Ketua Dewan Direksi Zenit Alexander Medvedev berkomentar kepada sumber tentang situasi transfer gelandang tersebut Claude ke Qatar Al-Sadd.
Mantan presiden Palmeiras Leila Pereira mengabarkan bahwa klub Brazil mencapai kesepakatan dengan tim Rusia mengenai transfer pemain tersebut.

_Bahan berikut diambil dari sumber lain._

(** * Streaming segmentation and translation pipeline of [translation.py]

    A shallow embedding of the three cooperating parts of the program:

    - [TranslationWorker._clean_translation], the prefix cleaning applied to
      every response of the text-generation endpoint;
    - [DraggableSubtitleWindow], the two subtitle slots and the three slots
      [on_speech_recognized], [on_translation_finished] and
      [on_translation_failed] that write them;
    - [WhisperSpeechRecognizer], the voice-activity loop
      [_process_audio_stream] and the transcription step [_process_speech].

    Python [str] values are lists of Unicode code points, so that [len],
    slicing, [startswith] and [strip] count what Python counts. *)

From Stdlib Require Import Strings.String Strings.Ascii Strings.Byte.
From Stdlib Require Import DecimalString.
From Stdlib Require Import Bool Arith NArith ZArith QArith Lia List.
Import ListNotations.

Local Close Scope Q_scope.
Local Open Scope nat_scope.

(** ** Python strings *)

Module PyStr.

Definition codepoint := N.
Definition str := list codepoint.

(** An ASCII literal of the source, as code points. *)
Definition lit (s : string) : str := map N_of_ascii (list_ascii_of_string s).

(** [str.isspace] for one character: the code points that [str.strip()]
    removes (CPython's [Py_UNICODE_ISSPACE]). *)
Definition isspace (c : codepoint) : bool :=
  ((9 <=? c) && (c <=? 13) || (28 <=? c) && (c <=? 32)
   || (c =? 133) || (c =? 160) || (c =? 5760)
   || (8192 <=? c) && (c <=? 8202)
   || (c =? 8232) || (c =? 8233) || (c =? 8239) || (c =? 8287)
   || (c =? 12288))%N.

Fixpoint lstrip (s : str) : str :=
  match s with
  | [] => []
  | c :: s' => if isspace c then lstrip s' else s
  end.

Fixpoint rstrip (s : str) : str :=
  match s with
  | [] => []
  | c :: s' =>
      match rstrip s' with
      | [] => if isspace c then [] else [c]
      | r => c :: r
      end
  end.

(** [s.strip()] *)
Definition strip (s : str) : str := lstrip (rstrip s).

(** [s.startswith(prefix)] *)
Fixpoint startswith (s prefix : str) : bool :=
  match prefix, s with
  | [], _ => true
  | _ :: _, [] => false
  | p :: prefix', c :: s' => (p =? c)%N && startswith s' prefix'
  end.

(** [a == b] on strings *)
Fixpoint eqb (a b : str) : bool :=
  match a, b with
  | [], [] => true
  | x :: a', y :: b' => (x =? y)%N && eqb a' b'
  | _, _ => false
  end.

(** Truth value of a string: [if s:] holds for the non-empty ones. *)
Definition truthy (s : str) : bool :=
  match s with [] => false | _ :: _ => true end.

End PyStr.

Import PyStr.

(** ** TranslationWorker: cleaning of the response *)

Module TranslationWorker.

(** The list [remove_prefixes] of [_clean_translation], in source order.
    Entries that are not ASCII are given by their code points; U+FF1A is the
    full-width colon and U+FF0C the full-width comma. *)
Definition remove_prefixes : list str :=
  [ [20197; 19979; 33521; 25991; 32763; 35793; 25104; 20013; 25991; 65306]%N;
    [20197; 19979; 20013; 25991; 32763; 35793; 25104; 33521; 25991; 65306]%N;
    [32763; 35793; 65306]%N;
    lit "Translation:";
    lit ":";
    [65306]%N;
    lit "Translate this English to Chinese:";
    lit "Translate this Chinese to English:";
    lit "Translate to Chinese:";
    lit "Translate to English:";
    [20013; 25991; 32763; 35793; 65306]%N;
    [33521; 25991; 32763; 35793; 65306]%N;
    lit "Here is the translation:";
    lit "The translation is:";
    [22909; 30340; 65292]%N;
    lit "Okay,";
    [21999; 65292]%N;
    lit "Certainly," ].

(** Body of the [for prefix in remove_prefixes] loop: the loop variable
    [translation] is the state threaded through the iterations.
      [if translation.startswith(prefix):
           translation = translation[len(prefix):].strip()] *)
Definition strip_prefix (translation prefix : str) : str :=
  if startswith translation prefix
  then strip (skipn (length prefix) translation)
  else translation.

(** The loop run over a list of prefixes. *)
Definition strip_prefixes (prefixes : list str) (translation : str) : str :=
  fold_left strip_prefix prefixes translation.

Definition _clean_translation (translation : str) : str :=
  strip (strip_prefixes remove_prefixes translation).

(** The cleaning as the specification words it: the list is searched for the
    first entry the string starts with, that one entry is removed and nothing
    else, and the result is trimmed. *)
Definition clean_first_match_only (translation : str) : str :=
  match find (startswith translation) remove_prefixes with
  | Some prefix => strip (skipn (length prefix) translation)
  | None => strip translation
  end.

(** No entry of [prefixes] is a prefix of [s]. *)
Definition matches_none (prefixes : list str) (s : str) : bool :=
  forallb (fun prefix => negb (startswith s prefix)) prefixes.

End TranslationWorker.

(** ** Qt signals of the worker threads *)

Inductive signal : Type :=
| text_recognized (text detected_language : str)
| status_updated (message : str)
| volume_updated (volume : Z).

(** ** DraggableSubtitleWindow: the subtitle slots *)

Module DraggableSubtitleWindow.

(** A subtitle dict [{"original": .., "translation": .., "language": ..}].
    The two dicts of a window are never aliased: [previous_subtitle] is
    either the dict built in [__init__] or a [.copy()] of the current one, and
    [current_subtitle] is rebound to a fresh dict by every recognition, so an
    in-place write to [current_subtitle["translation"]] is a write to this
    record only. *)
Record subtitle : Type := mk_subtitle
  { original : str; translation : str; language : str }.

(** The [TranslationWorker] object as the window uses it: its
    [request_queue], oldest task first. *)
Record worker : Type := mk_worker { request_queue : list (str * str) }.

(** [TranslationWorker.add_translation_task]:
      [if text and text.strip():
           self.request_queue.put((text, source_language))] *)
Definition add_translation_task (w : worker) (text source_language : str)
  : worker :=
  if truthy text && truthy (strip text)
  then mk_worker (request_queue w ++ [(text, source_language)])
  else w.

Record window : Type := mk_window
  { previous_subtitle : subtitle;
    current_subtitle : subtitle;
    translation_worker : option worker;
    previous_original_label : str;
    previous_translation_label : str;
    current_original_label : str;
    current_translation_label : str;
    language_label : str;
    status_label : str }.

(** The marker shown while a translation is pending (an arrows emoji, a
    space, three Chinese characters and three dots) and the marker shown when
    it failed (a cross emoji, a space and four Chinese characters). *)
Definition pending_marker : str :=
  [128260; 32; 32763; 35793; 20013; 46; 46; 46]%N.
Definition failure_marker : str :=
  [10060; 32; 32763; 35793; 22833; 36133]%N.

(** [dict.get(key, default)] on a dict with string keys. *)
Fixpoint dict_get (d : list (str * str)) (key default : str) : str :=
  match d with
  | [] => default
  | (k, v) :: d' => if eqb k key then v else dict_get d' key default
  end.

Definition language_names : list (str * str) :=
  [ (lit "en", lit "English"); (lit "zh", [20013; 25991]%N);
    (lit "ja", lit "Japanese"); (lit "ko", lit "Korean");
    (lit "fr", lit "French"); (lit "de", lit "German");
    (lit "es", lit "Spanish"); (lit "ru", lit "Russian");
    (lit "unknown", [26410; 30693]%N) ].

Definition _get_language_name (lang_code : str) : str :=
  dict_get language_names lang_code lang_code.

(** The window after [__init__]: empty slots, the start-up texts in the
    labels, and a translation worker with an empty queue. *)
Definition init : window :=
  {| previous_subtitle := mk_subtitle [] [] [];
     current_subtitle := mk_subtitle [] [] [];
     translation_worker := Some (mk_worker []);
     previous_original_label := [];
     previous_translation_label := [];
     current_original_label :=
       [20934; 22791; 23601; 32490; 32; 45; 32; 25353; 70; 50; 24320; 22987;
        32763; 35793]%N;
     current_translation_label := lit "Ready - Press F2 to start";
     language_label := [];
     status_label := [29366; 24577; 58; 32; 31561; 24453; 24320; 22987]%N |}.

Definition update_display (w : window) : window :=
  {| previous_subtitle := previous_subtitle w;
     current_subtitle := current_subtitle w;
     translation_worker := translation_worker w;
     previous_original_label := original (previous_subtitle w);
     previous_translation_label := translation (previous_subtitle w);
     current_original_label := original (current_subtitle w);
     current_translation_label := translation (current_subtitle w);
     language_label := language_label w;
     status_label := status_label w |}.

Definition set_language_label (w : window) (s : str) : window :=
  {| previous_subtitle := previous_subtitle w;
     current_subtitle := current_subtitle w;
     translation_worker := translation_worker w;
     previous_original_label := previous_original_label w;
     previous_translation_label := previous_translation_label w;
     current_original_label := current_original_label w;
     current_translation_label := current_translation_label w;
     language_label := s;
     status_label := status_label w |}.

Definition set_status_label (w : window) (s : str) : window :=
  {| previous_subtitle := previous_subtitle w;
     current_subtitle := current_subtitle w;
     translation_worker := translation_worker w;
     previous_original_label := previous_original_label w;
     previous_translation_label := previous_translation_label w;
     current_original_label := current_original_label w;
     current_translation_label := current_translation_label w;
     language_label := language_label w;
     status_label := s |}.

Definition set_subtitles (w : window) (previous current : subtitle) : window :=
  {| previous_subtitle := previous;
     current_subtitle := current;
     translation_worker := translation_worker w;
     previous_original_label := previous_original_label w;
     previous_translation_label := previous_translation_label w;
     current_original_label := current_original_label w;
     current_translation_label := current_translation_label w;
     language_label := language_label w;
     status_label := status_label w |}.

Definition set_translation_worker (w : window) (tw : option worker) : window :=
  {| previous_subtitle := previous_subtitle w;
     current_subtitle := current_subtitle w;
     translation_worker := tw;
     previous_original_label := previous_original_label w;
     previous_translation_label := previous_translation_label w;
     current_original_label := current_original_label w;
     current_translation_label := current_translation_label w;
     language_label := language_label w;
     status_label := status_label w |}.

(** [self.current_subtitle["translation"] = t] *)
Definition set_current_translation (w : window) (t : str) : window :=
  set_subtitles w (previous_subtitle w)
    (mk_subtitle (original (current_subtitle w)) t
                 (language (current_subtitle w))).

Definition on_speech_recognized (w : window) (text detected_language : str)
  : window :=
  let language_name := _get_language_name detected_language in
  let w1 :=
    set_language_label w
      ([26816; 27979; 35821; 35328; 58; 32]%N ++ language_name) in
  let previous :=
    if truthy (original (current_subtitle w1))
    then current_subtitle w1
    else previous_subtitle w1 in
  let w2 :=
    set_subtitles w1 previous
      (mk_subtitle text pending_marker detected_language) in
  let w3 := update_display w2 in
  match translation_worker w3 with
  | Some tw =>
      set_translation_worker w3
        (Some (add_translation_task tw text detected_language))
  | None => w3
  end.

Definition on_translation_finished
  (w : window) (original_text translated_text source_language : str)
  : window :=
  if eqb (original (current_subtitle w)) original_text
  then update_display (set_current_translation w translated_text)
  else w.

Definition on_translation_failed (w : window) (original_text error_msg : str)
  : window :=
  if eqb (original (current_subtitle w)) original_text
  then update_display (set_current_translation w failure_marker)
  else w.

(** Delivery of a worker-thread signal to the slot connected to it in
    [start_recording]: [text_recognized] to [on_speech_recognized],
    [status_updated] to [status_label.setText].  [volume_updated] drives the
    volume label only, which holds no subtitle state and is left out of
    [window]. *)
Definition deliver (w : window) (s : signal) : window :=
  match s with
  | text_recognized text detected_language =>
      on_speech_recognized w text detected_language
  | status_updated message => set_status_label w message
  | volume_updated _ => w
  end.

Seperti yang selalu terjadi, keputusan akhir mengenai transfer dibuat oleh pemain. Pertukaran draf dokumen dengan Palmeiras juga merupakan praktik normal untuk menghemat waktu. Dari sudut pandang hukum, Palmeiras tidak perlu mengeluh; tidak ada alasan untuk menentang transfer ini. Leila Pereira dan saya mengenal satu sama lain secara pribadi; Jika dia punya pertanyaan atau saran, dia bisa dengan tenang mendiskusikannya dengan kami: apa yang perlu dilakukan agar Claudinho bisa pindah ke Palmeiras.
Medvedev menjelaskan mengapa pesepakbola memilih klub Qatar:
Perjanjian tersebut disimpulkan berdasarkan kondisi keuangan yang diusulkan oleh Al-Sadd. Dan kita tidak boleh lupa bahwa sang pemain akan berusia 28 tahun pada akhir Januari, ketika ia sudah harus memikirkan kesejahteraan finansial keluarganya. Kehidupan seorang pesepakbola seperti yang kita ketahui sangatlah singkat, dan waktu yang dibutuhkan untuk menciptakan landasan finansial untuk kehidupan masa depan juga singkat, terutama bagi pemain sekaliber Claudinho.
Oleh karena itu, hati nurani kami sangat jernih. Sekali lagi saya ingin tekankan bahwa tanpa keinginan seorang pemain, tidak mungkin mengirimnya kemanapun. Ini berlaku untuk persewaan dan penjualan. Dia punya tiga klub untuk dipilih, kondisi transfernya kurang lebih sama, meski bagi Zenit, kondisi Al-Sadd sedikit lebih baik. Tapi di saat yang sama, saat saya bertemu Claudinho, saya bilang padanya: terserah Anda yang memutuskan, dan dia yang membuat pilihan itu. Al-Sadd adalah klub tersukses di Qatar, dan sepak bola akan terus berkembang di belahan dunia ini, terutama mengingat Piala Dunia 2034 yang akan digelar di Arab Saudi.